Records contained in a dataset
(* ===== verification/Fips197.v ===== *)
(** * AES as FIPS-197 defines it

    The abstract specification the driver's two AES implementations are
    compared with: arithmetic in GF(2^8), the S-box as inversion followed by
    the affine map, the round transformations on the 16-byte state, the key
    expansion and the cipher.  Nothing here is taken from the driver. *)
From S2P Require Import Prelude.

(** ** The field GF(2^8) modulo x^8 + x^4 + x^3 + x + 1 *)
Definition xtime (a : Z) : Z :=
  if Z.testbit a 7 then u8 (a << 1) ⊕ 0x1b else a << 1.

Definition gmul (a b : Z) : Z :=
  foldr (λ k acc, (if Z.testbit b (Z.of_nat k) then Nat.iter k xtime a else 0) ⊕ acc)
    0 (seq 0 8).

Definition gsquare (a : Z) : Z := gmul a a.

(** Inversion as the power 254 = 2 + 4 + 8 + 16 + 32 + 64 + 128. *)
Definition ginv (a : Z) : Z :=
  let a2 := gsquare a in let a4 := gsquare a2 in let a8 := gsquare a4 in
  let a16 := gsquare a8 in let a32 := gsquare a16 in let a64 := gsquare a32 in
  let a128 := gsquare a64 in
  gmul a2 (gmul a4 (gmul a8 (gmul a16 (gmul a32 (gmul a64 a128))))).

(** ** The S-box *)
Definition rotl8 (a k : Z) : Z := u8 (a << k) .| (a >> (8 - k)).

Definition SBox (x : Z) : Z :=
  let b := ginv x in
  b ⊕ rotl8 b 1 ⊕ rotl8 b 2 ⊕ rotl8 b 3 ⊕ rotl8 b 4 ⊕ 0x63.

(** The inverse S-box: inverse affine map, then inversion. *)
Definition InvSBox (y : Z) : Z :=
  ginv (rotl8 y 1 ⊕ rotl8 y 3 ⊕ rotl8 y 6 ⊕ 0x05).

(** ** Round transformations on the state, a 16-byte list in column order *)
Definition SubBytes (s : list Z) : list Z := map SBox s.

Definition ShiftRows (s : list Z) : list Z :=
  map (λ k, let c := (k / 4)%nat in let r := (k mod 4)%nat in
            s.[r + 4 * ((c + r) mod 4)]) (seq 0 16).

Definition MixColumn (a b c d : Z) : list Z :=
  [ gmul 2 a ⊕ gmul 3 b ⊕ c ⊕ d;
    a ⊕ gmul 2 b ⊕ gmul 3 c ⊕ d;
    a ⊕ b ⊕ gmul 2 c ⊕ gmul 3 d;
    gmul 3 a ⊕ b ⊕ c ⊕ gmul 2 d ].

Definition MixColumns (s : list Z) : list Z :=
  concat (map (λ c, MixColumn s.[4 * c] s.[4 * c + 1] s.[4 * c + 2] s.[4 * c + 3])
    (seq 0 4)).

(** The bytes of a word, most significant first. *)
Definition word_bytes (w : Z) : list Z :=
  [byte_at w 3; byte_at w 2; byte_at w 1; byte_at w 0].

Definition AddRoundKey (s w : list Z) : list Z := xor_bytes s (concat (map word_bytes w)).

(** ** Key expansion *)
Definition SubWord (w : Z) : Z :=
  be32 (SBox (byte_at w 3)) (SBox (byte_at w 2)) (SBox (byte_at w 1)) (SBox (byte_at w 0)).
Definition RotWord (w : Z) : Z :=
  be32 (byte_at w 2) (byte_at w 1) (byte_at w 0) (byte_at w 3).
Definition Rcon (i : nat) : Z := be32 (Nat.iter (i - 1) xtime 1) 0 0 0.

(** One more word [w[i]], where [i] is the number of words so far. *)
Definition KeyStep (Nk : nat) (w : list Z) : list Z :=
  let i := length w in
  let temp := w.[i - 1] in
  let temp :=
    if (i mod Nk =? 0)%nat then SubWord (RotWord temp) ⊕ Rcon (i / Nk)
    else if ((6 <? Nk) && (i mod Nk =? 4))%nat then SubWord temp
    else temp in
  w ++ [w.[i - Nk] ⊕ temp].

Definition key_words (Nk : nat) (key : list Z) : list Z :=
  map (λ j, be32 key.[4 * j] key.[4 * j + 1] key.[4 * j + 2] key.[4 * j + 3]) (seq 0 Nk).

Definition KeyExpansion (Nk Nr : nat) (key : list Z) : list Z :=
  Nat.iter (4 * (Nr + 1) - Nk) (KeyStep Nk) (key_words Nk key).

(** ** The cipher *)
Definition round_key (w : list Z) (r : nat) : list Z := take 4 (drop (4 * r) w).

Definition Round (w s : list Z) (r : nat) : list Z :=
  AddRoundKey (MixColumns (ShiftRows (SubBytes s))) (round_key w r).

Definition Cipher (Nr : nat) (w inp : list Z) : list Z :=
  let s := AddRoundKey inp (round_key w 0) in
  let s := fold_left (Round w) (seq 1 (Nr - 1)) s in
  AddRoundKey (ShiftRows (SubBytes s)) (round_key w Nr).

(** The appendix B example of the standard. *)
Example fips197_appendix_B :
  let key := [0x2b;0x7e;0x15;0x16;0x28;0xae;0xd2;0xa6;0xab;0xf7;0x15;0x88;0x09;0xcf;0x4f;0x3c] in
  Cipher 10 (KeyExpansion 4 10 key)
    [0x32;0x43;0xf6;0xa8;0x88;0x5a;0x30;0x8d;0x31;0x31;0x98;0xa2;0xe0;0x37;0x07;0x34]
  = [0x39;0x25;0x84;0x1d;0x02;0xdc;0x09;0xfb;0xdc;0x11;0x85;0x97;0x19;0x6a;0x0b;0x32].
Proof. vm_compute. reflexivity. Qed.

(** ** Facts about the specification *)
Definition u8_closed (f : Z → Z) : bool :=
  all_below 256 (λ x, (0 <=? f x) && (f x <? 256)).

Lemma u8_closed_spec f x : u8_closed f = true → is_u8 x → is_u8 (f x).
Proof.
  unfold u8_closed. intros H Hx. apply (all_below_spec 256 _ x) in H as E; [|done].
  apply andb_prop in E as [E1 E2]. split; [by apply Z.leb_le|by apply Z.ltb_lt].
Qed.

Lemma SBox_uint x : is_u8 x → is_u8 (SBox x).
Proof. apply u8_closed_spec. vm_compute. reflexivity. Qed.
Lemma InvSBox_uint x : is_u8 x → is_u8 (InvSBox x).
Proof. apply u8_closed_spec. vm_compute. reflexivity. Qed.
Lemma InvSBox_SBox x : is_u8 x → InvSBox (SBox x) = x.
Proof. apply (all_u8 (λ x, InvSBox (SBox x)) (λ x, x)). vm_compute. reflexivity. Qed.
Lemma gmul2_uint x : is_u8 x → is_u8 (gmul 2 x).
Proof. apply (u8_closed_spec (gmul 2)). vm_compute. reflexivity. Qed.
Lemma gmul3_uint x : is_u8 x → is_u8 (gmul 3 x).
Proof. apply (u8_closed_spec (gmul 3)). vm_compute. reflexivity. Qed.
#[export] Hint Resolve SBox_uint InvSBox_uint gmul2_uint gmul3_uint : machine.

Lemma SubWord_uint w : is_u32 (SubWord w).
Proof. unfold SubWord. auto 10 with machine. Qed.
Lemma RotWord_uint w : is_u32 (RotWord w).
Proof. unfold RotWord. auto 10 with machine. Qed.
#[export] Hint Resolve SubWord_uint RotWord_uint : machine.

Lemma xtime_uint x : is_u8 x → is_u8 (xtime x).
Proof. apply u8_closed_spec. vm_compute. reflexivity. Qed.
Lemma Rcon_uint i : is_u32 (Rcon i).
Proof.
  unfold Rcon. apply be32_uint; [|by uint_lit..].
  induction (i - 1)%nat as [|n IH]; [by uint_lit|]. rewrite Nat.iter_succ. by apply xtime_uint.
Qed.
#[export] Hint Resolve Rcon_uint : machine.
--
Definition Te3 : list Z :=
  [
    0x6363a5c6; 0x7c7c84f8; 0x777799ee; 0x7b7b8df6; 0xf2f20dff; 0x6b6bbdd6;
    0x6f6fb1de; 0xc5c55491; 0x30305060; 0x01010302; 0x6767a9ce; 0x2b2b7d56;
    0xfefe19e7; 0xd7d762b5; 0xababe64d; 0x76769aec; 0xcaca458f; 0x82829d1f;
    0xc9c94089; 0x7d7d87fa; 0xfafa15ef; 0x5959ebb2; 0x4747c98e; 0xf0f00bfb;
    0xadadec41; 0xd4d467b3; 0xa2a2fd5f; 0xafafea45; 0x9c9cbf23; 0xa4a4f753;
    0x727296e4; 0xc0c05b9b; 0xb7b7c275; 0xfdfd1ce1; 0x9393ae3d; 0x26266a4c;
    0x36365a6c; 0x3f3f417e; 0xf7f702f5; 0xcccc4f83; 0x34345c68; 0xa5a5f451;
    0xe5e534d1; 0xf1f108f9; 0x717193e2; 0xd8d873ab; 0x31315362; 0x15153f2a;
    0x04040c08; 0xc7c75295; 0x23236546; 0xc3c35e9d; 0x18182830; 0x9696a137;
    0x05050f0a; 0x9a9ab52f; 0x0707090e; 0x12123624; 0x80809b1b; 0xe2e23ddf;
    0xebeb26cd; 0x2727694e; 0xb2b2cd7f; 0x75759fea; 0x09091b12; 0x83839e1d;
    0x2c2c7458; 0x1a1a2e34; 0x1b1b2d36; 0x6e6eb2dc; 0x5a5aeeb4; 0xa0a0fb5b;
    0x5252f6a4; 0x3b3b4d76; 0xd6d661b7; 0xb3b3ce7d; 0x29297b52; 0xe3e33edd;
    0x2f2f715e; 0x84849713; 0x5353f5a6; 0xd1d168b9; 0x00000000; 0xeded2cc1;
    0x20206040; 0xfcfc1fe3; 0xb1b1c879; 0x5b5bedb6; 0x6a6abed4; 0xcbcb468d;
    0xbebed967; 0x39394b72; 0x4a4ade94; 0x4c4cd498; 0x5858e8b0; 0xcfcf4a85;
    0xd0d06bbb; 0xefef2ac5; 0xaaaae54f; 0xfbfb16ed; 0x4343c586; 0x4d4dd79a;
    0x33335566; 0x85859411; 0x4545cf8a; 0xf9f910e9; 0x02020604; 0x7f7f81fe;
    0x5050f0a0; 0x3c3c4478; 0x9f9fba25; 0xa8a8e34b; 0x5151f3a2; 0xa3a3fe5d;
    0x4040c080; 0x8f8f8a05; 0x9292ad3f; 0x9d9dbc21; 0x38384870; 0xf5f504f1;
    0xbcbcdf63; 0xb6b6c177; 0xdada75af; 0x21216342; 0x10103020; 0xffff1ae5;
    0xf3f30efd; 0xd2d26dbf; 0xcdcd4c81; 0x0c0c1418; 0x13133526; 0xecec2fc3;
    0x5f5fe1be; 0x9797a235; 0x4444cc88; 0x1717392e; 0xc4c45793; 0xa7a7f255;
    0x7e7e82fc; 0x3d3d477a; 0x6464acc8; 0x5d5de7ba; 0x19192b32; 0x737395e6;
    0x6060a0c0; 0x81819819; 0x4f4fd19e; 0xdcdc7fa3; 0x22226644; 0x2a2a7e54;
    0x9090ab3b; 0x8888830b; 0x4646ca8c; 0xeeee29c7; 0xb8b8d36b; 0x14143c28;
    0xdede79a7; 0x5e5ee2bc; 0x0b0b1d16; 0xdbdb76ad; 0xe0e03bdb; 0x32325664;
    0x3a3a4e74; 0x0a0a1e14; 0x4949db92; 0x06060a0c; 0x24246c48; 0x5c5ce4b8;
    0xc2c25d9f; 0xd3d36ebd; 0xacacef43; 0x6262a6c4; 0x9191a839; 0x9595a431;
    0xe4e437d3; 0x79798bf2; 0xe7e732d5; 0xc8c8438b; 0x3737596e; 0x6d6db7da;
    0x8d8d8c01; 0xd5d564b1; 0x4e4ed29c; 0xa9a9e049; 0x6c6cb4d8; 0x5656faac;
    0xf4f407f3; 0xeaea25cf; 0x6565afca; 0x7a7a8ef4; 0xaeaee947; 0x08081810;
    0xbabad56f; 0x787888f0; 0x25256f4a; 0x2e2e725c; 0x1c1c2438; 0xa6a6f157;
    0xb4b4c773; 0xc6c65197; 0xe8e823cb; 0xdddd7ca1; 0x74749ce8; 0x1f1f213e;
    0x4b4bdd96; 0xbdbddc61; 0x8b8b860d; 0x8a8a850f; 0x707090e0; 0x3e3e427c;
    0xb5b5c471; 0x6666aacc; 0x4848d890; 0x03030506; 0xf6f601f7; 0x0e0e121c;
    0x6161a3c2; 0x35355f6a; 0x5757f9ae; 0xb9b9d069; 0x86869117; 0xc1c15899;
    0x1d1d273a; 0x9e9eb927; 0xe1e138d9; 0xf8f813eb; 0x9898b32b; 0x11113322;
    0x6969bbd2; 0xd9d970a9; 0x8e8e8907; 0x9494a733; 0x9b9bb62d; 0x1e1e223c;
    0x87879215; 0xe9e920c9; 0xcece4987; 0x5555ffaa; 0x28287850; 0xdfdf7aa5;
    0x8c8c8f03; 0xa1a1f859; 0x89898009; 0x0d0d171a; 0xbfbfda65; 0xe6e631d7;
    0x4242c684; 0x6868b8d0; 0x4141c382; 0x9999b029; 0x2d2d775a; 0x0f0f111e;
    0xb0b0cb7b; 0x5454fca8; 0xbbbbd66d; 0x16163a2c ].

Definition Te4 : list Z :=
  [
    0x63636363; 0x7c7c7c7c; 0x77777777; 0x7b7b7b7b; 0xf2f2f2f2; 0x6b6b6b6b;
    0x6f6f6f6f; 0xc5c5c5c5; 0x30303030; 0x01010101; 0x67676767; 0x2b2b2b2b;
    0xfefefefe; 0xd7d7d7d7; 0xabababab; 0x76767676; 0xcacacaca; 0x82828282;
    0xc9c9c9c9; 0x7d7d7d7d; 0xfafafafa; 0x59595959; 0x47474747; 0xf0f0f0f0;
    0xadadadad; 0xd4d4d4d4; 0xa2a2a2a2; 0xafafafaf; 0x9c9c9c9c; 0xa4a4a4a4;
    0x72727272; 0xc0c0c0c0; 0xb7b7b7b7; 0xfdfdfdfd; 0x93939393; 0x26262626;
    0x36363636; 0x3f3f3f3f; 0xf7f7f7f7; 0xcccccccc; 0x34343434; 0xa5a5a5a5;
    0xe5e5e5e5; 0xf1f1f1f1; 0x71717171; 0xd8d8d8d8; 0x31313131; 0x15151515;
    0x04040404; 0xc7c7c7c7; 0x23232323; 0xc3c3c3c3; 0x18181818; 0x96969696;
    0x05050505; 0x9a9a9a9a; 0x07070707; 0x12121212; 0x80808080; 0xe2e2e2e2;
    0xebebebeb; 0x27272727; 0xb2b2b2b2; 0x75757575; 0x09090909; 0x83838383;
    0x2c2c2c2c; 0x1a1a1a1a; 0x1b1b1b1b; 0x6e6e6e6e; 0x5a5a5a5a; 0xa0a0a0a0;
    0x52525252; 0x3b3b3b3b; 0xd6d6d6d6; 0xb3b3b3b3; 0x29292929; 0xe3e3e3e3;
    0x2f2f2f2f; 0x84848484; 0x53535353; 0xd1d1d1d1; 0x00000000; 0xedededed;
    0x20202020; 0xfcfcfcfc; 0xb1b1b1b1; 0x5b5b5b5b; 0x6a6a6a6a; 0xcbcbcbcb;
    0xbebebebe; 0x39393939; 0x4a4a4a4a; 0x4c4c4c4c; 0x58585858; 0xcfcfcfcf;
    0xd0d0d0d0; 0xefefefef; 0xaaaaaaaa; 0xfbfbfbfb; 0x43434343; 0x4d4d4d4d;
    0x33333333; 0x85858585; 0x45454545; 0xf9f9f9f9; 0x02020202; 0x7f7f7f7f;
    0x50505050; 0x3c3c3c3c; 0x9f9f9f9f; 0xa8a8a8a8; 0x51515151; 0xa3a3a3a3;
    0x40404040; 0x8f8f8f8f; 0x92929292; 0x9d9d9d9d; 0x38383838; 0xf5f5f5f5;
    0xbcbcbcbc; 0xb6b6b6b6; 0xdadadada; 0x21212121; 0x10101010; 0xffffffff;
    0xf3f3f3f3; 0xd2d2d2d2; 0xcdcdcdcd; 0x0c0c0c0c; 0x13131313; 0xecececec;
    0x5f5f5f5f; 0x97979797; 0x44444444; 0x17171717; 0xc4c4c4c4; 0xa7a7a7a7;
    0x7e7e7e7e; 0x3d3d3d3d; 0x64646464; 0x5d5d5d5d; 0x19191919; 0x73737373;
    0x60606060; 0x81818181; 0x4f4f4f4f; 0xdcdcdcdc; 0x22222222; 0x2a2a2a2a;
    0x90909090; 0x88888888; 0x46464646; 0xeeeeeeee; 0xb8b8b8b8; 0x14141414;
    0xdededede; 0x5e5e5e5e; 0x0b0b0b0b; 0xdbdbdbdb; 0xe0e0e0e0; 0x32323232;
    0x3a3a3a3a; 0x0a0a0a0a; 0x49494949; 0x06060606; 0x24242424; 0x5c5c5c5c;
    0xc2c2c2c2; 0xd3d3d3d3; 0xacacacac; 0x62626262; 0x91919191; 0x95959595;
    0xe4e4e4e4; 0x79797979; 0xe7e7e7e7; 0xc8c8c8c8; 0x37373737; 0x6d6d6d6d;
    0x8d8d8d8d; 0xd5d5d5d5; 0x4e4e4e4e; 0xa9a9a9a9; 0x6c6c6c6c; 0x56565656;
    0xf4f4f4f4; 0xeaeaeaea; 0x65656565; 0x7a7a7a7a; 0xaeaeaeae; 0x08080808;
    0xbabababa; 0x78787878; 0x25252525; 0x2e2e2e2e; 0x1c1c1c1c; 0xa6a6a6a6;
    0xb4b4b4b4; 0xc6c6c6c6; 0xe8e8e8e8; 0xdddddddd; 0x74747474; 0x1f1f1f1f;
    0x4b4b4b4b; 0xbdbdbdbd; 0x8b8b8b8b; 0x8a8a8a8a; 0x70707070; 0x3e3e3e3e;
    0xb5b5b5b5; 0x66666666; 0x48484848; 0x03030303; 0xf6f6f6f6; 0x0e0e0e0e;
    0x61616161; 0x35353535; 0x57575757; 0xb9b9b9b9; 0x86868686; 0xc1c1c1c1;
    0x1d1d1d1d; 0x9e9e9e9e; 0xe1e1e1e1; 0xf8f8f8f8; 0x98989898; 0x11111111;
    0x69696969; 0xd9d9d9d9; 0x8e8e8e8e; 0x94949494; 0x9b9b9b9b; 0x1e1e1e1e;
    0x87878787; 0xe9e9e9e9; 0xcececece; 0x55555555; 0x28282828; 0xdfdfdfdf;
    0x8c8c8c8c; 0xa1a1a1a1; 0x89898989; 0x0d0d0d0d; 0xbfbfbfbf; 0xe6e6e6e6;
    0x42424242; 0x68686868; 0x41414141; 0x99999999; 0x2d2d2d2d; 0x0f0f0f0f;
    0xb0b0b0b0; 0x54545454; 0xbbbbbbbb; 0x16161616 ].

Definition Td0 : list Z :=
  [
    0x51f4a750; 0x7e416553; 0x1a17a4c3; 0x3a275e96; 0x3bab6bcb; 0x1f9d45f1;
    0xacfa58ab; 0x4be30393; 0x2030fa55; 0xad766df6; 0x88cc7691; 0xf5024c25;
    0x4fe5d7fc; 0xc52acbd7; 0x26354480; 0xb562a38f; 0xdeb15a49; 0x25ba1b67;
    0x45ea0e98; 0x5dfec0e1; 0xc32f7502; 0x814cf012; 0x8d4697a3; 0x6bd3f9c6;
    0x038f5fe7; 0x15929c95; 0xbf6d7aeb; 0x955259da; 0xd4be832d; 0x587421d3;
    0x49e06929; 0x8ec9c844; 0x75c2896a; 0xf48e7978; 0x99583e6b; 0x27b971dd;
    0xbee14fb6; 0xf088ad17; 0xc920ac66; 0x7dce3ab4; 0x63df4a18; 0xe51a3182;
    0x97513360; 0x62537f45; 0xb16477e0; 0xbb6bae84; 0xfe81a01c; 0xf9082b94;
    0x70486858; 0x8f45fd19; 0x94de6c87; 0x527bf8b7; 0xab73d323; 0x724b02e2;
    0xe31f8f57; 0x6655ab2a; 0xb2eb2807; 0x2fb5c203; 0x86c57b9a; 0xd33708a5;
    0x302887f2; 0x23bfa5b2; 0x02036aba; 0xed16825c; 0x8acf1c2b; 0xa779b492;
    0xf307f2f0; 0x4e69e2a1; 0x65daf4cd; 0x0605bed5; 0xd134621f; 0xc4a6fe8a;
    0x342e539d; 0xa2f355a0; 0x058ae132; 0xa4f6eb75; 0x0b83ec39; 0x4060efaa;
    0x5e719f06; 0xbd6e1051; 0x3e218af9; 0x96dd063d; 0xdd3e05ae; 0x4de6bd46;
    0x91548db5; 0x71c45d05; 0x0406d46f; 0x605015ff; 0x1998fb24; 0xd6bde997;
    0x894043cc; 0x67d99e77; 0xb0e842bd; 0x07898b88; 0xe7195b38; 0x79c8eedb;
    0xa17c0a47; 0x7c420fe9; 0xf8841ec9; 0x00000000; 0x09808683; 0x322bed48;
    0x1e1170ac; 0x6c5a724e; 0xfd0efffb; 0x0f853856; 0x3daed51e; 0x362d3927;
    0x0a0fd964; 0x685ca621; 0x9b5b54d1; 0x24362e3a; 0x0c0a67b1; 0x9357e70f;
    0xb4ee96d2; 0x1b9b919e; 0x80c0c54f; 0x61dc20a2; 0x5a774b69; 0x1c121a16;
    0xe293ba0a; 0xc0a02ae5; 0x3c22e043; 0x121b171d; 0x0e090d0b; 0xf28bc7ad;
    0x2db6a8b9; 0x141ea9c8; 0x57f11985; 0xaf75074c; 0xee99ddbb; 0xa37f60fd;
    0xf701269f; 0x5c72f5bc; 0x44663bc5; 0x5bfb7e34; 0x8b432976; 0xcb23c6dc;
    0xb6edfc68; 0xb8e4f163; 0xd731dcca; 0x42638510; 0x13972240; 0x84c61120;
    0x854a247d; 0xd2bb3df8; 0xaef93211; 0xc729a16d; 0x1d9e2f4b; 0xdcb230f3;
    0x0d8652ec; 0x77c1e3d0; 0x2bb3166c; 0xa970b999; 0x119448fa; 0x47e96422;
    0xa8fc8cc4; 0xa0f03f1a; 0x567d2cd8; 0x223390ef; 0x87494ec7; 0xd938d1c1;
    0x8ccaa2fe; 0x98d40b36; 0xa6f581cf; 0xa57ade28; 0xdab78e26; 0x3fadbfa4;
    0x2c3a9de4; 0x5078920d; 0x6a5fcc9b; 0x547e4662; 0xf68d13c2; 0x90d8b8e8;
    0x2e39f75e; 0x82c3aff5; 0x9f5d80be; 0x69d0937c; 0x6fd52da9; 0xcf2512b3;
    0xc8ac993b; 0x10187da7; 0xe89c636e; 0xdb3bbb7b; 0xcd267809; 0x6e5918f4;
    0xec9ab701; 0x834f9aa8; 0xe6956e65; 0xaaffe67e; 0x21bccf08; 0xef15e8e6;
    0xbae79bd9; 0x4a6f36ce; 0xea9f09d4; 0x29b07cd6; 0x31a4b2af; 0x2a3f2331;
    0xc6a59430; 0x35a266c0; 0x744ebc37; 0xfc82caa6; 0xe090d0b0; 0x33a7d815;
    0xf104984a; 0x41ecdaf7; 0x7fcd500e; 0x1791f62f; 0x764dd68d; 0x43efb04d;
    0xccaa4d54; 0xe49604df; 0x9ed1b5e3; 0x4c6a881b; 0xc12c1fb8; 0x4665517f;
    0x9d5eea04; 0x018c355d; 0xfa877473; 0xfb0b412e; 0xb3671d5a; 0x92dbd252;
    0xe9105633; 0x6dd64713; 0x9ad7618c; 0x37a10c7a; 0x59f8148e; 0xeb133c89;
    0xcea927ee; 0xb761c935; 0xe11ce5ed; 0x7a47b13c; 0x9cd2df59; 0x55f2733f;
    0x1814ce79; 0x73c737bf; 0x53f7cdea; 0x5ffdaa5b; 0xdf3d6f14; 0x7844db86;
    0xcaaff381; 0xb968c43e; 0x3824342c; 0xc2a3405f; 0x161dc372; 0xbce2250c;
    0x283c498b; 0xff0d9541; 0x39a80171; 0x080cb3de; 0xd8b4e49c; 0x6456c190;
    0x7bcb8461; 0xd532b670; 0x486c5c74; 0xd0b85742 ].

§ PROMPT
Your answer should be the exact lines above from the one with "map (λ j, be32" through the one with "Definition round_key (w", both included, and nothing besides.

§ ANSWER SPACE
  map (λ j, be32 key.[4 * j] key.[4 * j + 1] key.[4 * j + 2] key.[4 * j + 3]) (seq 0 Nk).

Definition KeyExpansion (Nk Nr : nat) (key : list Z) : list Z :=
  Nat.iter (4 * (Nr + 1) - Nk) (KeyStep Nk) (key_words Nk key).

(** ** The cipher *)
Definition round_key (w : list Z) (r : nat) : list Z := take 4 (drop (4 * r) w).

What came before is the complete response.